AI could help. Machine learning and natural language processing (NLP) analysis of patients’ verbal accounts of their experience are now starting to shed some light on the placebo response.

In a newly published paper “Quantitative language features identify placebo responders in chronic back pain” in the peer-reviewed journal PAIN, we report the first proof-of-concept that uses AI to analyze patients’ clinical trial experiences. The AI quantifies a placebo response in patients with chronic pain and distinguishes those who respond to placebo from those who do not.

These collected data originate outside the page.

#[export] Instance LamellarArchEnum_arch : LamellarArch LamellarArchEnum := {
  num_pes self := match self with
                  | GlobalArch_ arch => num_pes arch
                  | StridedArch_ arch => num_pes arch
                  | BlockedArch_ arch => num_pes arch
                  | Dynamic arch => d_num_pes arch
                  end;
  start_pe self := match self with
                   | GlobalArch_ arch => start_pe arch
                   | StridedArch_ arch => start_pe arch
                   | BlockedArch_ arch => start_pe arch
                   | Dynamic arch => d_start_pe arch
                   end;
  end_pe self := match self with
                 | GlobalArch_ arch => end_pe arch
                 | StridedArch_ arch => end_pe arch
                 | BlockedArch_ arch => end_pe arch
                 | Dynamic arch => d_end_pe arch
                 end;
  parent_pe_id self team_pe := match self with
                               | GlobalArch_ arch => parent_pe_id arch team_pe
                               | StridedArch_ arch => parent_pe_id arch team_pe
                               | BlockedArch_ arch => parent_pe_id arch team_pe
                               | Dynamic arch => d_parent_pe_id arch team_pe
                               end;
  team_pe_id self world_pe := match self with
                              | GlobalArch_ arch => team_pe_id arch world_pe
                              | StridedArch_ arch => team_pe_id arch world_pe
                              | BlockedArch_ arch => team_pe_id arch world_pe
                              | Dynamic arch => d_team_pe_id arch world_pe
                              end;
}.

(** [LamellarArchEnum::new]: the concrete type of the argument decides the variant,
    so the argument is given by the variant it has. *)
Definition arch_enum_new (arch : LamellarArchEnum) : outcome LamellarArchEnum :=
  let! _ := assert_ (0 <? num_pes arch) in Done arch.

(** ** The team tree *)
Inductive LamellarArchRT := RT {
  rt_parent : option LamellarArchRT;
  rt_arch : LamellarArchEnum;
  rt_num_pes : Z;
}.

Definition rt_new (parent : LamellarArchRT) (arch : LamellarArchEnum) : outcome LamellarArchRT :=
  let! _ := assert_ (num_pes arch <=? rt_num_pes parent) in
  let arch_first := start_pe arch in
  let! arch_last := end_pe arch in
  let first := start_pe (rt_arch parent) in
  let! last := end_pe (rt_arch parent) in
  let! _ := assert_ ((first <=? arch_first) && (arch_first <=? last)
                     && (first <=? arch_last) && (arch_last <=? last)) in
  let! a := arch_enum_new arch in
  Done {| rt_parent := Some parent; rt_num_pes := num_pes arch; rt_arch := a |}.

Fixpoint world_pe (self : LamellarArchRT) (team_pe : Z) : outcome (ArchResult Z) :=
  let^ parent_pe := parent_pe_id (rt_arch self) team_pe in
  match rt_parent self with
  | Some parent => world_pe parent parent_pe
  | None => Done (Ok parent_pe)
  end.

Fixpoint team_pe (self : LamellarArchRT) (world_pe : Z) : outcome (ArchResult Z) :=
  match rt_parent self with
  | Some parent =>
      let^ parent_pe := team_pe parent world_pe in
      team_pe_id (rt_arch self) parent_pe
  | None => team_pe_id (rt_arch self) world_pe
  end.

(** ** Iterators over the world ids of a team *)
Record LamellarArchRTiter := { it_arch : LamellarArchRT; cur_pe : Z; single : bool }.
(** [sizes.entry(size).or_insert(IndexSet::new()).insert(addr)] *)
Definition insert_size (addr size : Z) (m : gmap Z IS) : gmap Z IS :=
  <[size := is_insert addr (default is_new (m !! size))]> m.

Definition remove_size (addr size : Z) (m : gmap Z IS) : gmap Z IS :=
  match m !! size with
  | Some s =>
      let s' := is_remove addr s in
      let m' := <[size := s']> m in
      if is_empty s' then delete size m' else m'
  | None => m
  end.

(** One iteration of the loop of [merge]; [None] when the loop condition fails. *)
Definition merge_step (i : Z) (self : FreeEntries) : outcome (option (Z * FreeEntries)) :=
  let! last := usub (Z.of_nat (base.size (addrs self))) 1 in
  if i <? last then
    let! ((faddr, (fsize, fpadding)), m1) := unwrap (pop_first (addrs self)) in
    let! ((naddr, (nsize, npadding)), m2) := unwrap (pop_first m1) in
    let! x := uadd faddr fsize in
    let! fend := uadd x fpadding in
    if fend =? naddr then
      let! new_size := uadd fsize nsize in
      let! new_padding := uadd fpadding npadding in
      let! _ := assert_ (new_padding =? 0) in
      let new_addr := faddr in
      Done (Some (i, {|
        sizes := insert_size new_addr new_size
                   (remove_size faddr fsize (remove_size naddr nsize (sizes self)));
        addrs := <[new_addr := (new_size, new_padding)]> m2 |}))
    else
      let! i' := uadd i 1 in
      Done (Some (i', {|
        sizes := sizes self;
        addrs := <[naddr := (nsize, npadding)]> (<[faddr := (fsize, fpadding)]> m2) |}))
  else Done None.

Fixpoint merge_loop (fuel : nat) (i : Z) (self : FreeEntries) : option (outcome FreeEntries) :=
  match fuel with
  | O => None
  | S fuel' =>
      match merge_step i self with
      | Panic => Some Panic
      | Done None => Some (Done self)
      | Done (Some (i', self')) => merge_loop fuel' i' self'
      end
  end.

(** Every iteration makes [addrs] shorter or [i] larger, so this fuel is enough
    ([merge_loop_returns]): the last case is not reached. *)
Definition merge (self : FreeEntries) : outcome FreeEntries :=
  match merge_loop (S (base.size (addrs self))) 0 self with Some r => r | None => Panic end.
(* ===== verification/RdmaSpec.v ===== *)
(** * RdmaSpec: what the transfers of [Rdma] do

    A put writes exactly the cells of the range, a get reads them; the active-message
    versions do the same in whatever order the messages run.  Both loops ([block_op],
    [cyclic_op]) are reduced to one description: the PEs that hold elements of the range
    are visited once each, with the elements they hold. *)

From stdpp Require Import base list numbers sets.
From Stdlib Require Import ZArith Lia.
From S2P Require Import Prelude BlockBounds Distribution Rdma.
Local Open Scope Z_scope.

#[local] Opaque boundary pe_guess elem_per_pe F64.f64_round F64.f64_mul F64.f64_of_usize F64.f64_div.

Section Spec.
Context {V : Type} (uninit : Z -> V) (N P : Z) (a : UnsafeArrayInner) (index n : Z).
Hypothesis Hwf : layout_wf N P a.
Hypothesis Hmem : mem_wf N P a.
Hypothesis Hindex : 0 <= index.
Hypothesis Hn : 0 < n.
Hypothesis Hrange : index + n <= size a.

Local Abbreviation g0 := (offset a + index).

(** The range [index..index + n] as a view of its own. *)
Definition view : UnsafeArrayInner :=
  {| data := data a; distribution := distribution a; orig_elem_per_pe := orig_elem_per_pe a;
     elem_size := elem_size a; offset := g0; size := n |}.

Lemma view_wf : layout_wf N P view.
Proof. destruct Hwf. constructor; cbn; (assumption || lia). Qed.

(** The PE and the element of its memory where the [j]-th element of the range is, the number
    of elements of the range on a PE and which they are. *)
Definition own (j : Z) : Z := owner N P a (g0 + j).
Definition phys (j : Z) : Z := physical N P a (g0 + j).
Definition cnt (pe : Z) : Z := count N P view pe.
Definition idx (pe o : Z) : Z := index_of_local N P view pe o.

Lemma own_bound j : 0 <= j < n -> 0 <= own j < P.
Proof. intros Hj. apply owner_bound; [exact Hwf|]. destruct Hwf. lia. Qed.

Lemma phys_bound j : 0 <= j < n -> 0 <= phys j < per_pe_size N P.
Proof. intros Hj. apply physical_bound; [exact Hwf|exact (mw_NP _ _ _ Hmem)|]. destruct Hwf. lia. Qed.

Lemma cnt_bound pe : 0 <= pe < P -> 0 <= cnt pe <= n.
Proof. exact (count_bound N P view pe view_wf). Qed.

Lemma idx_spec pe o : 0 <= pe < P -> 0 <= o < cnt pe ->
  0 <= idx pe o < n /\ own (idx pe o) = pe /\ phys (idx pe o) = phys (idx pe 0) + o.
Proof.
  intros Hpe Ho. destruct (index_of_local_spec N P view pe o view_wf Hpe Ho) as (Hi & Hown & _).
  destruct (index_of_local_spec N P view pe 0 view_wf Hpe ltac:(unfold cnt in Ho; lia)) as (Hi0 & Hown0 & _).
  change (offset view) with g0 in *.
  split; [exact Hi|]. split; [exact Hown|]. unfold phys, physical. unfold idx.
  change (owner N P view) with (owner N P a) in *. rewrite Hown, Hown0.
  unfold index_of_local. change (distribution view) with (distribution a).
  change (offset view) with g0. destruct (distribution a); [lia|].
  destruct Hwf. set (d := ring_dist P (g0 mod P) pe).
  replace (g0 + (d + P * o)) with (g0 + (d + P * 0) + o * P) by lia. by rewrite Z.div_add by lia.
Qed.

Lemma idx_surj j : 0 <= j < n -> exists o, 0 <= o < cnt (own j) /\ idx (own j) o = j.
Proof.
  intros Hj. exists (local_offset N P view j). split.
  - exact (local_offset_bound N P view j view_wf Hj).
  - exact (index_of_local_owner N P view j view_wf Hj).
Qed.

Lemma loc_inj i j : 0 <= i < n -> 0 <= j < n -> own i = own j -> phys i = phys j -> i = j.
Proof.
  intros Hi Hj Ho Hp. destruct (idx_surj i Hi) as (oi & Hoi & Ei). destruct (idx_surj j Hj) as (oj & Hoj & Ej).
  pose proof (idx_spec (own i) oi (own_bound i Hi) Hoi) as (_ & _ & Pi).
  pose proof (idx_spec (own j) oj (own_bound j Hj) Hoj) as (_ & _ & Pj).
  rewrite Ei in Pi. rewrite Ej in Pj. rewrite Ho in Pi. assert (oi = oj) by lia. subst oj.
  rewrite <- Ei, <- Ej. by rewrite Ho.
Qed.

Lemma region_check_ok pe : 0 <= pe < P -> 0 < cnt pe ->
  region_check a (phys (idx pe 0)) (cnt pe) = Done ().
Proof.
  intros Hpe Hc. destruct (idx_spec pe 0 Hpe ltac:(lia)) as (H0 & _ & _).
  destruct (idx_spec pe (cnt pe - 1) Hpe ltac:(lia)) as (H1 & _ & E1).
  pose proof (phys_bound _ H0). pose proof (phys_bound _ H1). destruct Hmem.
  unfold region_check. rewrite uadd_ok by nia. rewrite umul_ok by nia.
  unfold assert_. by rewrite (proj2 (Z.leb_le _ _)) by nia.
Qed.

(** ** Which cells have been written, which elements fetched *)

(** [m] is [m0] with the elements of the range on the PEs of [dn] overwritten by those of [b]. *)
Definition written (b : Z -> V) (m0 : Mem V) (dn : list Z) (m : Mem V) : Prop :=
  (forall j, 0 <= j < n -> own j ∈ dn -> m (own j) (phys j) = b j)
  /\ (forall p k, (forall j, 0 <= j < n -> own j ∈ dn -> (own j, phys j) <> (p, k)) -> m p k = m0 p k).

(** [b] is [b0] with the elements that the PEs of [dn] hold fetched from [m]. *)
Definition fetched (b0 : Region V) (m : Mem V) (dn : list Z) (b : Region V) : Prop :=
  r_len b = n
  /\ (forall j, 0 <= j < n -> own j ∈ dn -> r_at b j = m (own j) (phys j))
  /\ (forall j, ~ (0 <= j < n /\ own j ∈ dn) -> r_at b j = r_at b0 j).

Lemma written_nil b m0 : written b m0 [] m0.
Proof. split; [intros j _ H; by apply not_elem_of_nil in H|done]. Qed.

Lemma fetched_nil b0 m : r_len b0 = n -> fetched b0 m [] b0.
Proof. intros H. split; [done|]. split; [intros j _ Hj; by apply not_elem_of_nil in Hj|done]. Qed.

The results show key differences in language use between patients who responded favorably to placebo — meaning their pain improved —versus those that did not, with patients’ language picking up on underlying personality traits and psychological factors. We hope that in future, clinicians could use speech-to-text AI to transcribe their conversations with patients and assess how likely a patient would be to respond to a placebo instead of a drug. Knowing ahead of time who would be good placebo responders, doctors may not have to prescribe them treatments at all, and still help them get better.

The results could also help improve the design of future clinical trials by either removing potential placebo responders from active treatment groups or by helping better balance placebo responders across different treatment arms to make statistics more robust.

Language as a window into the mind in pain

Determining whether a patient’s placebo response is reliably predictable is tricky. It’s also difficult to pinpoint what features of a person’s pain experience, personality or cognitive processes factor most into the response. The placebo response has been observed across a variety of conditions and treatment types – including pills, patches, injections and surgeries — with some of the most significant placebo responses producing meaningful relief for those experiencing chronic pain.

Working with researchers from Northwestern University and McGill University in Montreal, we conducted a double-blinded study, meaning both the study participants and the facilitators were unaware of who had received a placebo pill during language collection and initial data analysis. We distinguished — with 79 percent accuracy using language features, alone — chronic back pain sufferers who were unknowingly helped by a placebo from those whose pain was not reduced.

To better understand why this response happens and how we could one day hopefully predict it, we used chronic pain patients’ speech collected via open-ended interviews to quantify hidden aspects of their thoughts and emotions. Based solely on what they said, we used AI to identify them as placebo responders (those who had a positive effect to a placebo pill, in the form of pain reduction) or non-responders (those who either showed no effect to the placebo pill or a negative effect — “a nocebo response”).

This is not the first time researchers have looked into the relationship between pain and voice. But most previous studies have concentrated on acute instead of chronic pain or have focused on the acoustics and quality of a subject’s voice (how they speak) instead of their language content (what they say).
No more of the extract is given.